Dr. Giegerich joined New York Methodist Hospital in 2011 as chief of endocrinology and vice chairman and associate residency program director of the Department of Medicine. “There were simultaneous opportunities at NYM that perfectly fit my career trajectory,” he said.

Stephen Peterson, M.D., chairman of medicine at NYM adds, “Dr. Giegerich is a brilliant doctor. He is excels at diagnosis in very difficult cases and is focused on consistently improving clinical outcomes and the overall patient experience. He is also a first-rate gentleman and a scholar. We are most fortunate to have him here.”

NYM had long been a pioneering force in diabetes treatment in Brooklyn; housing the American Diabetes Association-Certificated Diabetes Education and Resource Center, part of the Hospital’s Institute for Diabetes and Other Endocrine Disorders. The Center provides comprehensive diabetes self-management education classes and support groups, which help people with diabetes manage their health, minimize long-term complications, and feel better and more confident as they live their lives.

“When I started at NYM, diabetes was exploding in Brooklyn, and it was clear we needed to expand our services to meet the growing demand,” said Dr. Giegerich. “We have such a variety of cultures in our borough, so many languages and customs, that as we grew, care was taken to have the Center reflect the borough and be sensitive to the diversity of our patients. Members of our staff speak Russian, Spanish, Chinese, Greek, and other languages. I am very proud of our ability to communicate with the people who need us.”

The staff at the Center includes seven endocrinologists, two certified diabetes educators, and a nutritionist. There is also a pediatric endocrinology program so that patients can have a continuum of care from childhood through adulthood. “The Center staff works with individual patients to tailor treatment plans that are uniquely appropriate for them,” Dr. Giegerich added. “They strategize about lifestyle changes and may also prescribe medications, insulin treatments or an insulin pump, a continuous glucose monitoring system, or another state-of the-art treatment.”
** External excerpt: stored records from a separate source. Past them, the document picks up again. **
(** Loading the page of a namespace ends for every behaviour of the server
    and every order in which the parallel requests are answered; it only reads and
    always leaves the loading state.  When data is shown, the number of clusters
    is the number of rows, and if every listed cluster could be described the
    totals of shards and nodes are the sums of the rows; a cluster with no array
    of shards, or an unknown namespace, never leaves the page loading. *)
Theorem fetchData_any_order sched ns s l :
  wp (fetchData sched ns)
    (fun o s' l' =>
       o = Ok tt /\ loading s' = false /\ reads_only l l' /\
       (s' = setLoading false s \/
        exists data t, s' = setLoading false (loaded data t s) /\ tasks_ok data t /\
          (Forall is_Some data -> consistent s'))) s l.
Proof.
  unfold fetchData. apply wp_finally, wp_try.
  eapply (wp_returns_bind _ _ _ _ _ l l); [apply fetchNamespaces_returns|apply reads_only_refl| |].
  2: { intros e l' Hl. simpl. split_and!; eauto with kvc. }
  intros v l1 _ Hl1. eapply (wp_returns_bind (fun _ => True) _ _ _ _ l l1); [by apply returns_lift|done| |].
  2: { intros e l' Hl. simpl. split_and!; eauto with kvc. }
  intros [|] l2 _ Hl2.
  - eapply loadClusters_wp; [exact Hl2| |].
    + intros data t l' Hl' Hok. simpl. split_and!; [done..|]. right. exists data, t. split_and!; [done..|].
      intros Hrow. by apply (loaded_consistent data t s).
    + intros e l' Hl'. simpl. split_and!; eauto with kvc.
  - simpl. split_and!; eauto with kvc.
Qed.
What also makes diabetes services at NYM stand out, Dr. Giegerich said, is their collaborative element. Although diabetes stems from an issue with the pancreas, the complications of the disease manifest themselves all over the body. For instance, a patient with diabetes may need to be followed by an ophthalmologist for diabetic retinopathy, a podiatrist to treat diabetic foot ulcers, and/or cardiac and vascular specialists for associated issues. “It makes such a difference to have all of these doctors in one hospital, said Dr. Giegerich. “Not only are we able to discuss as a team the best comprehensive care for our patients, but the patient can see the physicians he or she needs without having to leave the Hospital area.”

Dr. Giegerich is quick to point out that his division is more than equipped to handle all types of endocrine system disorders, not just diabetes. “Every day, we help people dealing with hypo- and hyperthyroidism, osteoporosis, and, any number of endocrine disorders. However, diabetes and complications from diabetes present the greatest number of cases we see, and that number is going up. We are doing everything we can to reverse that trend, and help our patients lead a full life.”